Obwohl die niedrigen Durchschnittswerte deutlich von einem „normalen“ Niveau mit zwei bis drei Ausleihen pro Tag entfernt sind, blicken Voi und Tier ziemlich positiv auf die vergangenen Wochen und Monate zurück. Tier sah ab Juni wieder eine vermehrte Rückkehr der Mobilität – „noch nicht ganz auf dem Level vor Corona, aber kontinuierlich steigend“, sagt Manager Moritz Werner. „Dementsprechend sind wir auch trotz der außergewöhnlichen Umstände dieses Jahr zufrieden“. Das Berliner Start-up blicke anderthalb Jahre nach dem Start auf ein Wachstum von mehr als 100 Prozent zurück – „trotz Corona“, sagt Werner. „Nach einigen schwächeren Tagen beim Neustart im Frühjahr sind die Nutzungszahlen jetzt wieder stark angestiegen“, sagt auch Voi-Deutschlandchef Claus Unterkircher. Und zwar „deutlich über das Vorjahresniveau im September und Oktober“. Voi ziehe aus den Zahlen die Erkenntnis, „dass wir so langsam wirklich in den Städten ankommen“.

Unterkirchers Optimismus fußt auf dem Skandinavien-Geschäft des schwedischen Scooter-Verleihers. Dort sind sie Tretroller von Voi bereits seit zwei Jahren unterwegs. „Die Entwicklung, die wir heute in Berlin und Hamburg verzeichnen, liegt auf dem Vorjahresniveau der skandinavischen Länder“, sagt der Voi-Manager. Und in Oslo boomen E-Scooter heute regelrecht, sind deutlich häufiger unterwegs als hierzulande, wie die nachfolgende Grafik zeigt.



Auch Lime, der dritte große Anbieter auf dem deutschen Markt, gibt sich zufrieden: „Bei den Nutzerzahlen wie auch bei der Anzahl der Fahrten sehen wir seit der Corona-bedingten Betriebspause ein kontinuierliches Wachstum“, sagt Deutschlandchef Jashar Seyfi. „Was Fahrten und Umsatz anbelangt, so sind wir inzwischen fast wieder auf Vorjahresniveau angekommen.“ Interne Zahlen kommuniziert Lime branchentypisch ebenfalls nicht. Und das US-Unternehmen arbeitet auch darüber hinaus nicht mit dem externen Dienstleister Fluctuo zusammen.
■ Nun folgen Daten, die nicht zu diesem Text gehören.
(* ===== verification/RegsInit.v ===== *)
(** * The division of the control region ([lib/src/phy/phch/regs.c], continued)

    What the initialisation of [Regs] makes of a cell: where PCFICH and PHICH get their groups,
    what is left to PDCCH and in which order, and that the channels do not disturb each other
    on a grid. *)

From S2P Require Export Regs.

(** ** PHICH *)

(** The mapping units of a cell: [ceil (Ng * N / 8)]. *)
Definition groups_of (r : srsran_phich_r_t) (N : Z) : Z :=
  match r with SRSRAN_PHICH_R_1_6 => (N + 47) / 48 | SRSRAN_PHICH_R_1_2 => (N + 15) / 16 | SRSRAN_PHICH_R_1 => (N + 7) / 8 | SRSRAN_PHICH_R_2 => (N + 3) / 4 end.

Lemma phich_groups_spec r N : 0 <= N <= 110 -> phich_groups_m1 r N = Some (groups_of r N).
Proof.
  intros HN. assert (0 <= N < 111) as H by lia. revert N H HN. destruct r; each_below 111; intros _; vm_compute; reflexivity.
Qed.

Lemma in_list {A} (l : list A) i d : 0 <= i < zlen l -> zget l i = Some (default d (zget l i)) /\ default d (zget l i) ∈ l.
Proof.
  intros Hi. destruct (zget_some l i Hi) as [x Hx]. rewrite Hx. split; [done |]. cbn. rewrite zget_lookup in Hx by lia. by apply list_elem_of_lookup_2 in Hx.
Qed.

Section phich.
Context (base : list srsran_regs_reg_t).
Context (Hfree : Forall (fun r => reg_assigned r = false /\ 0 <= reg_l r < 4) base).
Context (mem : Z -> list Z) (Hmem : forall n, 0 <= n -> zlen (mem n) = n).
Context (h : srsran_regs_t) (ps : list Z) (Hregs : rg_regs h = mark base ps) (Hnof : rg_nof_regs h = zlen base).
Context (mb : bool) (G : Z) (HG : 0 <= G).
Context (Hphich : rg_phich h = (fun _ => RegsCh REGS_PHICH_REGS_X_GROUP (mem REGS_PHICH_REGS_X_GROUP)) <$> seqZ 0 G).
Context (Hid : 0 <= cell_id (rg_cell h) < 504).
Stattdessen versichert Lime-Manager Seyfi nur: „Wir gehen stark davon aus, dass wir in den allermeisten deutschen Standorten über den Werten der Wettbewerber lagen.“ Und verrät stattdessen andere Zahlen. Lime verzeichne bei der Länge der Fahrten einen Anstieg um 34 Prozent auf 13,1 Minuten und bei der zurückgelegten Entfernung einen Anstieg um 18 Prozent auf mehr als zwei Kilometer.

Die externen Auslastungsdaten zur Konkurrenz hält Lime für realistisch. Für Voi-Manager Claus Unterkircher sind sie „der beste externe Anhaltspunkt“. Zu seiner Freude seien sie sogar „etwas zu konservativ“. Tier-Manager Moritz Werner hält dagegen: „Die tägliche Nutzungshäufigkeit unserer E-Scooter liegt höher, als die vorliegenden Zahlen annehmen lassen.“ Interne Zahlen veröffentlicht Tier – wenig überraschend – trotzdem nicht.